Appellant's final claim of trial error is that the court erred in denying his motion for mistrial "when the assistant district attorney, in violation of the trial court's direct orders, referred in cross-examination to witnesses the defense stated it would not call . . . after having been instructed not to do so." "Point" 26, Brief for appellant at 24. Appellant's one paragraph argument here fails, again, to specify how he was prejudiced by the assistant district attorney's conduct other than to suggest that he misled the jury by commenting on the limited number of defense witnesses. This argument is without merit.

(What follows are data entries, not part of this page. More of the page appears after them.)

(** On a search tree [insert] keeps the invariant, binds the key to the
    value and leaves every other entry as it is. *)
Lemma insert_spec (t : tree) (k v : Z) :
  bst t ->
  exists t', insert k v t = Ok (tt, t') /\ bst t' /\
    forall k' v', In (k', v') (items t') <->
                  (k' = k /\ v' = v) \/ (k' <> k /\ In (k', v') (items t)).
Proof.
  intros Hb. unfold insert. destruct t as [|tk tv tl tr].
  { eexists. split; [reflexivity|]. split; [simpl; tauto|].
    intros k' v'. simpl. intuition congruence. }
  remember (Node tk tv tl tr) as t eqn:Et.
  destruct (splay_items t k) as (t' & E & Hi & Hnone).
  pose proof (splay_neighbour t k Hb t' E) as Hn.
  pose proof (bst_items _ _ Hi Hb) as Hb'.
  rewrite E. simpl. rewrite <- Hi. rewrite Et in Hnone. clear E Hi Hb Et.
  destruct t' as [|rk rv l r]; [discriminate|].
  pose proof (bst_root_only _ _ _ _ Hb') as (Hkl & Hkr).
  simpl in Hb', Hn. destruct Hb' as (Hl & Hr & Bl & Br).
  destruct Hn as (Hn1 & Hn2).
  assert (Hlk : forall x y, In (x, y) (items l) -> x < rk).
  { intros x y Hx. apply in_items_keys in Hx.
    exact (all_keys_In _ _ _ Hl Hx). }
  assert (Hrk : forall x y, In (x, y) (items r) -> rk < x).
  { intros x y Hx. apply in_items_keys in Hx.
    exact (all_keys_In _ _ _ Hr Hx). }
  destruct (rk =? k) eqn:Ek; [|destruct (k <? rk) eqn:El]; to_Z_order.
  - subst rk. eexists. split; [reflexivity|]. split; [simpl; tauto|].
    intros k' v'. simpl. rewrite !in_app_iff. simpl.
    split.
    + intros [H|[H|H]].
      * right. split; [|auto]. apply Hlk in H. lia.
      * left. now inversion H.
      * right. split; [|auto]. apply Hrk in H. lia.
    + intros [[-> ->]|[Hne [H|[H|H]]]]; auto.
      inversion H. lia.
  - assert (Hl' : all_keys (fun x => x < k) l) by (apply Hn1; lia).
    assert (Hlk' : forall x y, In (x, y) (items l) -> x < k).
    { intros x y Hx. apply in_items_keys in Hx.
      exact (all_keys_In _ _ _ Hl' Hx). }
    eexists. split; [reflexivity|]. split.
    + simpl. repeat split; auto; try lia. solve_all_keys.
    + intros k' v'. simpl. rewrite !in_app_iff. simpl.
      split.
      * intros [H|[H|[H|H]]].
        -- right. split; [apply Hlk' in H; lia|auto].
        -- left. now inversion H.
        -- right. split; [inversion H; lia|auto].
        -- right. split; [apply Hrk in H; lia|auto].
      * intros [[-> ->]|[Hne [H|[H|H]]]]; auto.
  - assert (Hr' : all_keys (fun x => k < x) r) by (apply Hn2; lia).
    assert (Hrk' : forall x y, In (x, y) (items r) -> k < x).
    { intros x y Hx. apply in_items_keys in Hx.
      exact (all_keys_In _ _ _ Hr' Hx). }
    eexists. split; [reflexivity|]. split.
    + simpl. repeat split; auto; try lia. solve_all_keys.
    + intros k' v'. simpl. rewrite !in_app_iff. simpl. split.
      * intros [[H|[H|H]]|[H|H]].
        -- right. split; [apply Hlk in H; lia|auto].
        -- right. split; [inversion H; lia|auto].
        -- contradiction.
        -- left. now inversion H.
        -- right. split; [apply Hrk' in H; lia|auto].
      * intros [[-> ->]|[Hne [H|[H|H]]]]; auto.
Qed.

Lemma keys_items (s t : tree) : items s = items t -> keys s = keys t.
Proof. unfold keys. now intros ->. Qed.
Lemma find_set_balance_same id balance currency rows r :
  find (fun x => Nat.eqb (AccountBalance.account_id x) id) rows = Some r ->
  exists r',
    find (fun x => Nat.eqb (AccountBalance.account_id x) id)
      (set_balance id balance currency rows) = Some r'
    /\ AccountBalance.balance r' = balance
    /\ AccountBalance.currency r' = currency.
Proof.
  induction rows as [|x rows IH]; simpl; [discriminate|].
  destruct (Nat.eqb (AccountBalance.account_id x) id) eqn:E; simpl.
  - intros _. rewrite Nat.eqb_refl. eauto.
  - rewrite E. exact IH.
Qed.

Lemma find_set_balance_other id id' balance currency rows :
  id <> id' ->
  find (fun x => Nat.eqb (AccountBalance.account_id x) id')
    (set_balance id balance currency rows)
  = find (fun x => Nat.eqb (AccountBalance.account_id x) id') rows.
Proof.
  intros Hne. induction rows as [|x rows IH]; simpl; [reflexivity|].
  destruct (Nat.eqb_spec (AccountBalance.account_id x) id) as [Hx|Hx]; simpl.
  - destruct (Nat.eqb_spec id id'); [contradiction|].
    destruct (Nat.eqb_spec (AccountBalance.account_id x) id'); [congruence|].
    reflexivity.
  - destruct (Nat.eqb (AccountBalance.account_id x) id'); [reflexivity|].
    exact IH.
Qed.

(** What the loop of [update_account_balances] keeps true once the
    accounts [done] are behind it: the rows it added hold the balance
    computed for their account, and so does the first row of every
    account of [done]. *)
Lemma update_account_balance_caches db done st account :
  (Forall (fun r =>
             AccountBalance.balance r
             = fst (calculate_account_balance db (AccountBalance.account_id r))
             /\ AccountBalance.currency r
                = snd (calculate_account_balance db (AccountBalance.account_id r)))
     (snd st)
   /\ forall a, In a done -> spec.caches db (fst st ++ snd st) (Account.id a)) ->
  let st' := update_account_balance db st account in
  Forall (fun r =>
            AccountBalance.balance r
            = fst (calculate_account_balance db (AccountBalance.account_id r))
            /\ AccountBalance.currency r
               = snd (calculate_account_balance db (AccountBalance.account_id r)))
    (snd st')
  /\ forall a, In a (done ++ [account]) ->
               spec.caches db (fst st' ++ snd st') (Account.id a).
Proof.
  destruct st as [rows added]. cbn [fst snd]. intros (Hadded & Hdone).
  unfold update_account_balance, spec.caches in *.
  destruct (calculate_account_balance db (Account.id account))
    as [balance currency] eqn:Ecalc.
  destruct (find _ rows) as [r0|] eqn:Efind; cbn [fst snd].
  - split; [exact Hadded|]. intros a Ha.
    destruct (Nat.eq_dec (Account.id account) (Account.id a)) as [Heq|Hne].
    + destruct (find_set_balance_same _ balance currency rows r0 Efind)
        as (r' & Hr' & Hb & Hc).
      exists r'. rewrite <- Heq, find_app, Hr', Ecalc. auto.
    + apply in_app_or in Ha as [Ha|[<-|[]]]; [|contradiction].
      destruct (Hdone a Ha) as (r & Hr & Hb & Hc).
      exists r. rewrite find_app in *.
      rewrite find_set_balance_other by exact Hne. auto.
  - split.
    + apply Forall_app. split; [exact Hadded|].
      constructor; [|constructor]. simpl. now rewrite Ecalc.
    + intros a Ha. apply in_app_or in Ha as [Ha|[<-|[]]].
      * destruct (Hdone a Ha) as (r & Hr & Hb & Hc).
        exists r. rewrite app_assoc, find_app, Hr. auto.
      * rewrite !find_app, Efind.
        destruct (find _ added) as [r|] eqn:Eadded.
        -- apply find_some in Eadded as (Hin & Hid).
           apply Nat.eqb_eq in Hid.
           rewrite List.Forall_forall in Hadded.
           destruct (Hadded r Hin) as (Hb & Hc).
           exists r. rewrite <- Hid. auto.
        -- simpl. rewrite Nat.eqb_refl. eexists. split; [reflexivity|].
           simpl. now rewrite Ecalc.
Qed.

Lemma update_account_balances_loop db accounts : forall done st,
  (Forall (fun r =>
             AccountBalance.balance r
             = fst (calculate_account_balance db (AccountBalance.account_id r))
             /\ AccountBalance.currency r
                = snd (calculate_account_balance db (AccountBalance.account_id r)))
     (snd st)
   /\ forall a, In a done -> spec.caches db (fst st ++ snd st) (Account.id a)) ->
  forall a, In a (done ++ accounts) ->
    spec.caches db
      (fst (fold_left (update_account_balance db) accounts st)
         ++ snd (fold_left (update_account_balance db) accounts st))
      (Account.id a).
Proof.
  induction accounts as [|b accounts IH]; intros done st H a Ha; simpl.
  - rewrite app_nil_r in Ha. now apply H.
  - apply (IH (done ++ [b])).
    + now apply update_account_balance_caches.
    + now rewrite <- app_assoc.
Qed.

(** After [update_account_balances] the balance cached for an account
    is the display balance, the first component of what
    [calculate_account_balance] returns, and not the raw sum. *)
Lemma update_account_balances_caches_display db a :
  In a (Session.accounts db) ->
  spec.caches db (Session.account_balances (update_account_balances db))
    (Account.id a).
Proof.
  intros Ha. unfold update_account_balances.
  pose proof (update_account_balances_loop db (Session.accounts db) []
                (Session.account_balances db, [])) as H.
  destruct (fold_left _ _ _) as [rows added]. simpl in *.
  apply H; [|exact Ha]. split; [constructor|contradiction].
Qed.

(** A transaction that is new to the store and has more than one
    posting without amount is not imported, and its row stays. *)
Lemma rejected_transaction_is_flushed db t :
  transaction_by_hash db (parser.calculate_hash t) = None ->
  1 < List.length (List.filter (fun p => negb (has_amount p))
                     (ParsedTransaction.postings t)) ->
  get_or_create_transaction db t
  = (Ok None,
     Session.mk (Session.accounts db)
       (Session.transactions db
          ++ [Transaction.mk
                (models.next_id (map Transaction.id (Session.transactions db)))
                (ParsedTransaction.date t) (ParsedTransaction.payee t)
                (Some (parser.calculate_hash t))])
       (Session.postings db) (Session.account_balances db)).
Proof.
  intros Hnew Hmany. unfold get_or_create_transaction. rewrite Hnew.
  cbv zeta. unfold add_transaction.
  destruct (Nat.eqb_spec
              (List.length (List.filter (fun p => negb (has_amount p))
                              (ParsedTransaction.postings t))) 1) as [E|_];
    [lia|].
  cbn [andb]. apply Nat.ltb_lt in Hmany. now rewrite Hmany.
Qed.
Lemma pystr_eqb_neq a b : pystr_eqb a b = false <-> a <> b.
Proof. unfold pystr_eqb. destruct (list_eq_dec ascii_dec a b); split; congruence. Qed.

Lemma pystr_eqb_refl a : pystr_eqb a a = true.
Proof. apply pystr_eqb_eq. reflexivity. Qed.

Lemma get_mapping_some t k m : get_mapping t k = Some m -> In m t /\ r_rfid m = k.
Proof.
  unfold get_mapping. intro H. apply find_some in H as [Hin Hk].
  apply pystr_eqb_eq in Hk. auto.
Qed.

Lemma get_mapping_none t k : get_mapping t k = None <-> ~ In k (keys t).
Proof.
  unfold get_mapping, keys. induction t as [|r t IH]; simpl; [tauto|].
  destruct (pystr_eqb (r_rfid r) k) eqn:E.
  - apply pystr_eqb_eq in E. split; [discriminate | intro H; exfalso; auto].
  - apply pystr_eqb_neq in E. rewrite IH. split; [intros H [H'|H']; auto | auto].
Qed.

(** Updating the rows with key [k] by a function that keeps the key. *)
Lemma get_mapping_map_key t k k' (g : row -> row) :
  (forall r, r_rfid (g r) = r_rfid r) ->
  get_mapping (map (fun r => if pystr_eqb (r_rfid r) k then g r else r) t) k'
  = if pystr_eqb k' k then option_map g (get_mapping t k') else get_mapping t k'.
Proof.
  intro Hg. unfold get_mapping. induction t as [|r t IH]; simpl.
  - destruct (pystr_eqb k' k); reflexivity.
  - destruct (pystr_eqb (r_rfid r) k) eqn:E1; simpl.
    + rewrite Hg. apply pystr_eqb_eq in E1. subst k.
      destruct (pystr_eqb (r_rfid r) k') eqn:E2.
      * apply pystr_eqb_eq in E2. subst k'. rewrite pystr_eqb_refl. reflexivity.
      * apply pystr_eqb_neq in E2. rewrite IH.
        replace (pystr_eqb k' (r_rfid r)) with false
          by (symmetry; apply pystr_eqb_neq; congruence). reflexivity.
    + destruct (pystr_eqb (r_rfid r) k') eqn:E2.
      * apply pystr_eqb_eq in E2. subst k'. rewrite E1. reflexivity.
      * exact IH.
Qed.
Lemma flow_is_chronological_witness :
  StronglySorted (fun p q => notLater (flowSeconds p) (flowSeconds q))
    (generateCorsiFlow
       [Shot.mk 1 2 "00:03" "goal" 0 0 None None None None]
       [Shot.mk 2 1 "19:59" "shot-on-goal" 0 0 None None None None]).
Proof.
  apply (flow_is_chronological
           [Shot.mk 1 2 "00:03" "goal" 0 0 None None None None]
           [Shot.mk 2 1 "19:59" "shot-on-goal" 0 0 None None None None]).
  intros s [<-|[<-|[]]] _; reflexivity.
Defined.

(** Without the zero padding the order of the strings is not the order of
    the clock, and the flow comes out of order: the shot at 10:00 is put
    before the shot at 9:00 of the same period. *)
Example flow_out_of_order_without_padding :
  map CorsiFlowPoint.time
    (generateCorsiFlow
       [Shot.mk 1 1 "9:00" "goal" 0 0 None None None None]
       [Shot.mk 2 1 "10:00" "shot-on-goal" 0 0 None None None None])
  = ["10:00"; "9:00"]%string.
Proof. reflexivity. Qed.

(** ** Expected goals, continued *)

Section EstimatorFacts.
Local Open Scope R_scope.

Lemma Math_atan2_abs_opp (y x : R) :
  Rabs (Math_atan2 (- y) x) = Rabs (Math_atan2 y x).
Proof.
  unfold Math_atan2.
  assert (E : atan (- y / x) = - atan (y / x)).
  { replace (- y / x) with (- (y / x)) by (unfold Rdiv; ring).
    apply atan_opp. }
  rewrite E.
  destruct (Rlt_dec 0 x); [apply Rabs_Ropp|].
  destruct (Rlt_dec x 0).
  - destruct (Rle_dec 0 (- y)), (Rle_dec 0 y).
    + assert (Y : y = 0) by lra; subst y.
      replace (0 / x) with 0 by (unfold Rdiv; ring).
      rewrite atan_0, Ropp_0; reflexivity.
    + rewrite <- (Rabs_Ropp (atan (y / x) - PI)); f_equal; ring.
    + rewrite <- (Rabs_Ropp (atan (y / x) + PI)); f_equal; ring.
    + lra.
  - destruct (Rlt_dec 0 (- y)), (Rlt_dec (- y) 0), (Rlt_dec 0 y),
      (Rlt_dec y 0); try lra; try reflexivity;
      rewrite Rabs_Ropp; reflexivity.
Qed.

(** The estimate does not depend on the end of the rink nor on the side of
    the net: mirroring the shot in either axis leaves it unchanged. *)
Theorem estimateXG_is_symmetric (x y : R) (shotType : option string) :
  estimateXG (- x) y shotType = estimateXG x y shotType
  /\ estimateXG x (- y) shotType = estimateXG x y shotType.
Proof.
  unfold estimateXG; cbv zeta; split.
  - rewrite Rabs_Ropp; reflexivity.
  - rewrite Math_atan2_abs_opp.
    replace ((- y - 0) ^ 2) with ((y - 0) ^ 2) by ring.
    reflexivity.
Qed.

Lemma own_multiplier_range (key : string) (v : R) :
  ownProperty typeMultipliers key = Some v -> 0 < v <= 1.3.
Proof.
  unfold typeMultipliers; cbn [ownProperty].
  repeat match goal with
         | |- context [String.eqb key ?k] => destruct (String.eqb key k)
         end;
    intros E; try discriminate E; injection E as <-; lra.
Qed.

Lemma multiplier_range (key : string) :
  includes Object_prototype key = false ->
  exists m : R,
    ToNumber (orElse (getProperty typeMultipliers key) 1.0) = Num m
    /\ 0 < m <= 1.3.
Proof.
  intros H; unfold getProperty; rewrite H.
  destruct (ownProperty typeMultipliers key) as [v|] eqn:E.
  - pose proof (own_multiplier_range key v E) as R.
    unfold orElse; destruct (Req_dec_T v 0) as [Z|_]; [lra|].
    exists v; split; [reflexivity | exact R].
  - exists 1.0; split; [reflexivity | lra].
Qed.

Lemma Math_atan2_abs_le_PI (y x : R) : 0 <= Rabs (Math_atan2 y x) <= PI.
Proof.
  split; [apply Rabs_pos|].
  pose proof PI_RGT_0 as P.
  pose proof (atan_bound (y / x)) as [L U].
  unfold Math_atan2.
  destruct (Rlt_dec 0 x); [apply Rabs_le; lra|].
  destruct (Rlt_dec x 0) as [N|_].
  - assert (I : / x < 0) by (apply Rinv_lt_0_compat; exact N).
    destruct (Rle_dec 0 y) as [Hy|Hy].
    + assert (atan (y / x) <= 0).
      { destruct (Req_dec y 0) as [->|Hne].
        - unfold Rdiv; rewrite Rmult_0_l, atan_0; lra.
        - rewrite <- atan_0; left; apply atan_increasing.
          unfold Rdiv; nra. }
      apply Rabs_le; lra.
    + assert (0 < atan (y / x)).
      { rewrite <- atan_0; apply atan_increasing. unfold Rdiv; nra. }
      apply Rabs_le; lra.
  - destruct (Rlt_dec 0 y); [apply Rabs_le; lra|].
    destruct (Rlt_dec y 0); apply Rabs_le; lra.
Qed.

Lemma before_type_range (x y : R) :
  let distance := sqrt ((Rabs x - 89) ^ 2 + (y - 0) ^ 2) in
  let angle := Rabs (Math_atan2 y (89 - Rabs x)) * (180 / PI) in
  0 <= Rmax 0 (0.4 - distance * 0.008) * (1 - angle / 90 * 0.5) <= 0.4.
Proof.
  cbv zeta.
  pose proof PI_RGT_0 as P.
  pose proof (sqrt_pos ((Rabs x - 89) ^ 2 + (y - 0) ^ 2)) as D.
  pose proof (Math_atan2_abs_le_PI y (89 - Rabs x)) as [A0 A1].
  set (d := sqrt _) in *.
  set (t := Rabs (Math_atan2 y (89 - Rabs x))) in *.
  assert (B : 0 <= Rmax 0 (0.4 - d * 0.008) <= 0.4).
  { split; [apply Rmax_l|]. apply Rmax_lub; lra. }
  assert (F : t * (180 / PI) / 90 * 0.5 = t / PI).
  { replace (t * (180 / PI) / 90 * 0.5) with (t / PI * (180 / 90 * 0.5))
      by (unfold Rdiv; ring).
    replace (180 / 90 * 0.5) with 1 by lra; ring. }
  rewrite F.
  assert (G : 0 <= t / PI <= 1).
  { split.
    - apply Rmult_le_pos; [exact A0 | left; apply Rinv_0_lt_compat; exact P].
    - apply (Rmult_le_reg_r PI); [exact P|].
      unfold Rdiv; rewrite Rmult_assoc, Rinv_l by lra; lra. }
  set (b := Rmax _ _) in *; set (f := t / PI) in *.
  split; nra.
Qed.
Lemma legacy_instance_write_after_class_write_witness :
  heap_of (build_X_then_write MType (VInt 4)) !! 1
  = Some (OClass MType [] (<[ "foo" := VInt 4 ]> (<[ "val" := VNone ]> {[ "foo" := VRef 0 ]})))
  /\ plain (heap_of (build_X_then_write MType (VInt 4))) (VInt 4)
  /\ py_setattr py (VRef 2) "foo" (VInt 5) (heap_of (build_X_then_write MType (VInt 4)))
     = Ok VNone (<[2 := OInstance 1 {[ "foo" := VInt 5 ]}]>
                   (heap_of (build_X_then_write MType (VInt 4))))
  /\ py_getattr py (VRef 2) "foo"
       (<[2 := OInstance 1 {[ "foo" := VInt 5 ]}]>
          (heap_of (build_X_then_write MType (VInt 4))))
     = Ok (VInt 5)
          (<[2 := OInstance 1 {[ "foo" := VInt 5 ]}]>
             (heap_of (build_X_then_write MType (VInt 4))))
  /\ py_getattr py (VRef 1) "foo"
       (<[2 := OInstance 1 {[ "foo" := VInt 5 ]}]>
          (heap_of (build_X_then_write MType (VInt 4))))
     = Ok (VInt 4)
          (<[2 := OInstance 1 {[ "foo" := VInt 5 ]}]>
             (heap_of (build_X_then_write MType (VInt 4)))).
Proof.
  assert (H1 : heap_of (build_X_then_write MType (VInt 4)) !! 1
               = Some (OClass MType []
                         (<[ "foo" := VInt 4 ]>
                            (<[ "val" := VNone ]> {[ "foo" := VRef 0 ]}))))
    by (vm_compute; reflexivity).
  assert (H2 : (<[ "foo" := VInt 4 ]> (<[ "val" := VNone ]> {[ "foo" := VRef 0 ]}) : dict)
                 !! "foo" = Some (VInt 4))
    by (vm_compute; reflexivity).
  assert (H3 : plain (heap_of (build_X_then_write MType (VInt 4))) (VInt 4))
    by reflexivity.
  assert (H4 : heap_of (build_X_then_write MType (VInt 4)) !! 2 = Some (OInstance 1 ∅))
    by (vm_compute; reflexivity).
  destruct (legacy_instance_write_after_class_write py _ 1 2 [] _ ∅ "foo"
              (VInt 4) (VInt 5) H1 H2 H3 H4) as (_ & Hw & Hr & _ & Hc & _).
  split; [exact H1|]. split; [exact H3|].
  split; [exact Hw|]. split; [exact Hr|exact Hc].
Defined.

(** * Further properties of the code *)

(** ** setter *)

Section SetterFacts.

Variable call_fn : fid -> list val -> M val.

Lemma setter_eq (h : heap) (P : loc) (fg fs fset : val) :
  h !! P = Some (OClassproperty fg fs) ->
  setter (VRef P) fset h
  = Ok (VRef P) (<[P := OClassproperty fg (_ensure_method fset)]> h).
Proof.
  intros HP. unfold setter, bind, classproperty_set_fset, ret. now rewrite HP.
Qed.

(** X1.  [setter] returns the descriptor it was called on, keeps the getter
    and every other object, and replaces the setter by the class-bound form
    of its argument; called again on what it returned, the later setter is
    the one that stays, as if the earlier call had not happened. *)
Theorem setter_chains_last_wins :
  forall (h : heap) (P : loc) (fg fs s1 s2 : val),
    h !! P = Some (OClassproperty fg fs) ->
    setter (VRef P) s1 h
    = Ok (VRef P) (<[P := OClassproperty fg (_ensure_method s1)]> h)
    /\ (forall l, l <> P ->
          (<[P := OClassproperty fg (_ensure_method s1)]> h) !! l = h !! l)
    /\ (let* p := setter (VRef P) s1 in setter p s2) h = setter (VRef P) s2 h.
Proof.
  intros h P fg fs s1 s2 HP.
  assert (Hlt : P < length h) by (eapply lookup_lt_Some; eauto).
  split; [|split].
  - now apply setter_eq with (fs := fs).
  - intros l Hl. now apply list_lookup_insert_ne.
  - unfold bind at 1. rewrite (setter_eq h P fg fs s1 HP).
    rewrite (setter_eq _ P fg (_ensure_method s1) s2)
      by now rewrite list_lookup_insert_eq.
    rewrite (setter_eq h P fg fs s2 HP).
    now rewrite list_insert_insert_eq.
Qed.

(** X2.  A getter-only [classproperty] held by a class built with the
    metaclass refuses the assignment; once a function [s] has been attached
    with [setter], the same assignment on the class, and on any instance of
    it, is the call of [s] on the class and the value, and reading the
    class is still the call of the same getter. *)
Theorem setter_then_write_calls_it :
  forall (h : heap) (X P : loc) (mro : list loc) (d : dict) (fg : val)
         (s : fid) (attr : string) (V : val),
    h !! X = Some (OClass MMeta mro d) ->
    d !! attr = Some (VRef P) ->
    h !! P = Some (OClassproperty fg VNone) ->
    py_setattr call_fn (VRef X) attr V h = Raise AttributeError h
    /\ exists h',
         setter (VRef P) (VFunc s) h = Ok (VRef P) h'
         /\ py_setattr call_fn (VRef X) attr V h' = call_fn s [VRef X; V] h'
         /\ (forall x dx,
               h' !! x = Some (OInstance X dx) ->
               py_setattr call_fn (VRef x) attr V h' = call_fn s [VRef X; V] h')
         /\ py_getattr call_fn (VRef X) attr h'
            = bound_call call_fn fg (VRef X) [] h'.
Proof.
  intros h X P mro d fg s attr V HX Hd HP.
  assert (Hne : P <> X) by (intros ->; congruence).
  assert (Hlt : P < length h) by (eapply lookup_lt_Some; eauto).
  split.
  - now rewrite (setattr_classproperty_Meta call_fn h X P mro d fg VNone attr V HX Hd HP).
  - exists (<[P := OClassproperty fg (_ensure_method (VFunc s))]> h).
    assert (HX' : (<[P := OClassproperty fg (_ensure_method (VFunc s))]> h) !! X
                  = Some (OClass MMeta mro d))
      by (rewrite list_lookup_insert_ne; auto).
    assert (HP' : (<[P := OClassproperty fg (_ensure_method (VFunc s))]> h) !! P
                  = Some (OClassproperty fg (VClassmethod (VFunc s))))
      by now rewrite list_lookup_insert_eq.
    split; [now apply setter_eq with (fs := VNone)|]. split; [|split].
    + rewrite (setattr_classproperty_Meta call_fn _ X P mro d fg _ attr V HX' Hd HP').
      simpl truthy. cbv iota. now rewrite bound_call_classmethod.
    + intros x dx Hx.
      rewrite (setattr_classproperty_instance call_fn _ x X P dx fg _ attr V Hx
                 (type_lookup_own _ X MMeta mro d attr _ HX' Hd) HP').
      simpl truthy. cbv iota. now rewrite bound_call_classmethod.
    + eapply getattr_classproperty_class; eauto.
      eapply type_lookup_own; eauto.
Qed.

Comments by a prosecutor do not constitute reversible error unless the "unavoidable effect of such comments would be to prejudice the jury, forming in their minds fixed bias and hostility toward the defendant so that they could not weigh the evidence objectively and render a true verdict." Commonwealth v. Carpenter, 511 Pa. 429, 439, 515 A.2d 531 (1986) (citations omitted). Furthermore, the prejudicial effect of the prosecutor's remarks must be evaluated in the context in which they occurred. Id. So viewed, the prosecutor's questioning of appellant here did not require a mistrial.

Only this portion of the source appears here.